In this study, we observed a higher incidence of ischemic stroke in patients with advanced IAB than in those with normal atrial conduction. Advanced IAB, but not partial IAB, was an independent predictor of ischemic stroke after adjusting for potential confounders and demographics. Recent reports have shown that advanced IAB is associated with ischemic stroke. Evidence from prior studies has suggested that AF might serve as an intermediate event between advanced IAB and stroke. Subsequent rapid atrial arrhythmia may further lead to high risks of atrial cardiopathy, atrial dysfunction, and left atrial thrombosis (Lacalzada-Almeida et al., 2019; Istolahti et al., 2020). Patients with advanced IAB are usually more likely to have traditional risk factors for ischemic stroke and thromboembolism, such as hypertension, heart failure, diabetes, and aging. Some previous studies demonstrated that advanced IAB was associated with CHADS2 score, which was also a common independent predictor of IAB development and ischemic stroke (Wu et al., 2018). Furthermore, a recent study demonstrated that advanced IAB could predict all-cause mortality in ischemic stroke survivors with and without additional cardiovascular comorbidities (Baturova et al., 2019; Jacobsson et al., 2020; Prasitlumkum et al., 2020).

Limitations

The current study has several limitations.
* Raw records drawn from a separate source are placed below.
(** X13.  [main] of [mcp.py] lets no exception of a tool or of its
    import escape (of those deriving from [Exception], which is all the
    model has), and what it returns is usable as an exit status: the
    integer 0, or a value that counts as true (1 after any failure).  It
    returns 0 without running anything when no command or a help flag is
    given, and 1 after printing the help when the command is not a key of
    [COMMANDS]; in both cases [sys.argv] and the files are left alone. *)
Theorem mcp_main_never_raises (H : Mcp.Host) (p : Process) :
  (∃ v p', Mcp.main H p = (Return v, p')
           ∧ (Mcp.truthy v = true ∨ v = PInt 0))
  ∧ ((∀ script command args, argv p = script :: command :: args →
        existsb (String.eqb command) ["help"; "-h"; "--help"] = true) →
     Mcp.main H p
     = (Return (PInt 0),
        {| argv := argv p; stdout := stdout p ++ [HelpText];
           world := world p |}))
  ∧ (∀ script command args,
       argv p = script :: command :: args →
       existsb (String.eqb command) ["help"; "-h"; "--help"] = false →
       PyDict.get command Mcp.COMMANDS = None →
       Mcp.main H p
       = (Return (PInt 1),
          {| argv := argv p;
             stdout := stdout p ++ [Text ("[FAIL] Unknown command: " +:+ command);
                                    HelpText];
             world := world p |})).
Proof.
  split; [apply main_returns|]. split.
  - intros Hhelp. unfold Mcp.main.
    destruct (argv p) as [|script [|command args]] eqn:Ha;
      [by rewrite <- Ha..|].
    rewrite (Hhelp script command args eq_refl). by rewrite <- Ha.
  - intros script command args Ha Hh Hc. unfold Mcp.main.
    match goal with |- _ = ?r => set (rhs := r) end.
    rewrite Ha, Hh, Hc. subst rhs.
    unfold mbind, mret, CLI_bind, CLI_ret, print, Mcp.show_help. cbn.
    by rewrite <- app_assoc.
Qed.

Lemma help_is_no_command command :
  existsb (String.eqb command) ["help"; "-h"; "--help"] = true →
  PyDict.get command Mcp.COMMANDS = None.
Proof.
  cbn [existsb]. rewrite orb_false_r, !orb_true_iff, !String.eqb_eq.
  by intros [-> | [-> | ->]].
Qed.

Lemma run_tool_ext (H : Mcp.Host) module_name args p1 p2 :
  stdout p1 = stdout p2 → world p1 = world p2 →
  let r1 := Mcp.run_tool H module_name args p1 in
  let r2 := Mcp.run_tool H module_name args p2 in
  r1.1 = r2.1 ∧ stdout r1.2 = stdout r2.2 ∧ world r1.2 = world r2.2.
Proof.
  intros Ho Hw. cbv zeta.
  pose proof (run_tool_cases H module_name args p1) as H1.
  pose proof (run_tool_cases H module_name args p2) as H2.
  destruct (H ("scripts." +:+ module_name)) as [[[tool_main|]]|e];
    cbn [Mcp.tool_main] in H1, H2; cbv zeta in H1, H2; rewrite H1, H2.
  - rewrite Ho, Hw. by destruct (tool_main _) as [[v|e] p'].
  - cbn. by rewrite Ho, Hw.
  - done.
Qed.
(** * autodoc: markdown tables for record types, markdown transcripts for
    HTTP exchanges

    A shallow embedding of the Go package [autodoc]: the struct-table
    renderer ([Markdown.WriteStructTable] and its helpers) and the recording
    transport ([TransportMarkdownRecorder.RoundTrip] and its helpers),
    followed by the properties of the package's specification.

    Conventions of the embedding:
    - a Go [string] is a [string] (a sequence of bytes);
    - a Go [error] is the text of its message, [nil] is [None];
    - an [io.Writer] is an interface, hence a type class [Writer]: the state
      of the destination is threaded explicitly and every [Write] returns the
      next state together with its error;
    - [fmt.Fprintf] formats its whole output first and hands it to the
      destination in one [Write]. *)

From Stdlib Require Import Ascii.
From stdpp Require Import base option list sorting strings gmap fin_maps.
(** * Verification of the snap "processes" collector plugin

    Source: [processes/processes.go] (package [processes]).

    The Go code is embedded shallowly.  Slices of namespace elements live in
    an explicit heap (so that aliasing of a requested namespace and the copy
    made by [append([]core.NamespaceElement{}, ns...)] are visible), run-time
    panics are a result of their own, and the parts Go leaves open (iteration
    order of [range] over a map, the readings of [time.Now()]) are explicit
    parameters. *)

From Stdlib Require Import ZArith String Ascii DecimalString Lia.
From Stdlib Require DecimalPos DecimalZ.
From stdpp Require Import gmap strings list fin_maps.

Local Open Scope string_scope.
Local Open Scope list_scope.
Local Open Scope Z_scope.

(** ** Go run-time model *)

Module Go.

(** Run-time panics the code can raise. *)
Inductive panic : Type :=
| IndexOutOfRange (i len : nat)   (* index out of range [i] with length len *)
| InterfaceConversion.            (* failed x.(T) *)

(** Result of a computation that either finishes or panics. *)
Inductive res (A : Type) : Type :=
| Done (a : A)
| Panicked (p : panic).
Arguments Done {A} a.
Arguments Panicked {A} p.

#[global] Instance res_ret : MRet res := @Done.
#[global] Instance res_bind : MBind res := fun A B f m =>
  match m with
  | Done a => f a
  | Panicked p => Panicked p
  end.

(** [l[i]] on a slice. *)
Definition index {A} (l : list A) (i : nat) : res A :=
  match l !! i with
  | Some x => Done x
  | None => Panicked (IndexOutOfRange i (length l))
  end.

(** Values stored in an [interface{}] by this package. *)
Inductive iface : Type :=
| Nil
| Int (z : Z)
| Uint64 (z : Z)
| Str (s : string).

(** [x.(string)] *)
Definition assert_string (x : iface) : res string :=
  match x with
  | Str s => Done s
  | _ => Panicked InterfaceConversion
  end.

Inductive error : Type :=
| errorString (msg : string)      (* errors.New / fmt.Errorf *)
| SnapError (cause : error).      (* serror.New(err) *)

(** *** Fixed-width integers *)

Definition maxUint64 : Z := 2 ^ 64 - 1.
Definition wrap_uint64 (z : Z) : Z := z mod 2 ^ 64.
(** [int] is taken to be 64 bits wide (two's complement). *)
Definition wrap_int (z : Z) : Z := (z + 2 ^ 63) mod 2 ^ 64 - 2 ^ 63.
Definition sub_uint64 (a b : Z) : Z := wrap_uint64 (a - b).

(** *** strconv *)

Inductive NumError : Type := ErrSyntax | ErrRange.

Definition is_digit (c : ascii) : bool :=
  (48 <=? nat_of_ascii c)%nat && (nat_of_ascii c <=? 57)%nat.
Definition digit_val (c : ascii) : Z := Z.of_nat (nat_of_ascii c) - 48.

(** cutoff is the smallest number such that cutoff*10 > maxUint64 *)
Definition cutoff : Z := maxUint64 / 10 + 1.

(** The digit loop of [strconv.ParseUint(s, 10, 64)]: letters are digits
    of value >= 10 and so rejected like any other byte; the first range
    overflow returns at once, before the rest of [s] is looked at. *)
Fixpoint ParseUint_loop (s : string) (n : Z) : Z * option NumError :=
  match s with
  | EmptyString => (n, None)
  | String c s' =>
      if is_digit c then
        if cutoff <=? n then (maxUint64, Some ErrRange)
        else
          let n := n * 10 in
          let n1 := wrap_uint64 (n + digit_val c) in
          if (n1 <? n) || (maxUint64 <? n1) then (maxUint64, Some ErrRange)
          else ParseUint_loop s' n1
      else (0, Some ErrSyntax)
  end.

Definition ParseUint (s : string) : Z * option NumError :=
  match s with
  | EmptyString => (0, Some ErrSyntax)
  | _ => ParseUint_loop s 0
  end.

(** [strconv.Itoa] *)
Definition Itoa (i : Z) : string := NilZero.string_of_int (Z.to_int i).

(** *** strings *)

(** [strings.Split(s, sep)] for a one-byte separator. *)
Fixpoint Split (s : string) (sep : ascii) : list string :=
  match s with
  | EmptyString => [EmptyString]
  | String c s' =>
      if Ascii.eqb c sep then EmptyString :: Split s' sep
      else match Split s' sep with
           | [] => [String c EmptyString]
           | w :: ws => String c w :: ws
           end
  end.

Definition NUL : ascii := Ascii.zero.
Definition slash : ascii := "/"%char.

(** [str.Contains(slice, lookup)] of snap-plugin-utilities. *)
Definition Contains (slice : list string) (lookup : string) : bool :=
  existsb (String.eqb lookup) slice.

End Go.
Import Go.

(** ** snap framework types ([core], [plugin]) *)

Record NamespaceElement : Type :=
  { Value : string; Description : string; Name : string }.

(** [func (n *NamespaceElement) IsDynamic() bool]: an element is dynamic
    when it carries a name. *)
Definition elem_IsDynamic (n : NamespaceElement) : bool :=
  negb (String.eqb (Name n) "").

(** [core.NewNamespace(ns ...string)] *)
Definition NewNamespace (ns : list string) : list NamespaceElement :=
  map (fun v => {| Value := v; Description := ""; Name := "" |}) ns.

Definition AddDynamicElement (n : list NamespaceElement) (name description : string)
  : list NamespaceElement :=
  n ++ [{| Value := "*"; Description := description; Name := name |}].

Definition AddStaticElements (n : list NamespaceElement) (values : list string)
  : list NamespaceElement :=
  foldl (fun n v => n ++ [{| Value := v; Description := ""; Name := "" |}]) n values.

(** [func (n Namespace) IsDynamic() (bool, []int)]: whether some element is
    dynamic, and the indexes of the dynamic elements. *)
Definition IsDynamic (n : list NamespaceElement) : bool * list nat :=
  foldl (fun '(ret, idx) '(i, e) =>
           if elem_IsDynamic e then (true, idx ++ [i]) else (ret, idx))
        (false, []) (imap pair n).

(** A slice of namespace elements is a reference to its backing array. *)
Definition loc : Type := nat.

Definition Time : Type := Z.
Definition zeroTime : Time := 0.

Record ConfigType : Type := { ConfigDataNode : option (gmap string iface) }.

Record MetricType : Type :=
  { Namespace_ : loc;
    Config_ : option (gmap string iface);
    Data_ : iface;
    Timestamp_ : Time;
    Unit_ : string;
    Description_ : string }.

(** ** State threaded through the plugin's calls *)

(** Calls that leave the plugin. *)
Inductive event : Type :=
| CallGetConfigItem (mt : MetricType) (name : string)
| CallGetStats (path : string).

Record world : Type :=
  { heap : list (list NamespaceElement);   (* backing arrays of namespaces *)
    ticks : nat;                           (* readings of the clock so far *)
    log : list event }.                    (* external calls, oldest first *)

Definition M (A : Type) : Type := world -> res A * world.

#[global] Instance M_ret : MRet M := fun A a w => (Done a, w).
#[global] Instance M_bind : MBind M := fun A B f m w =>
  match m w with
  | (Done a, w') => f a w'
  | (Panicked p, w') => (Panicked p, w')
  end.

Definition lift {A} (r : res A) : M A := fun w => (r, w).

(** Allocate a fresh backing array holding [a]. *)
Definition alloc (a : list NamespaceElement) : M loc := fun w =>
  (Done (length (heap w)),
   {| heap := heap w ++ [a]; ticks := ticks w; log := log w |}).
First, the retrospective nature of this study and the relatively small sample size from a single center could have introduced selection bias. Second, recurrent AF was defined by ECGs and clinical examinations at every visit and 24-h Holter electrocardiograms in patients with no AF recurrence during follow-up. However, the recurrence rate of AF may have been underestimated, and more episodes of asymptomatic AF may be detected by longer rhythm monitoring. Third, IAB was classified according to the baseline 12-lead ECG, and changes in the performance of IAB during follow-up were not considered. Fourth, there is insufficient evidence to support our finding that advanced IAB could further improve the prediction efficiency of the CHA2DS2-VASc risk scoring system. Finally, we acknowledge that residual confounding remains a possibility, similar to that in other epidemiologic studies. Large-scale, multicenter, prospective studies with longer follow-up periods are required to validate our findings.

Conclusion

Our results support the hypothesis that IAB is prevalent in elderly patients with hypertension. Both partial and advanced IAB were associated with AF recurrence in elderly patients with paroxysmal AF and hypertension. Furthermore, advanced IAB is an independent predictor of ischemic stroke.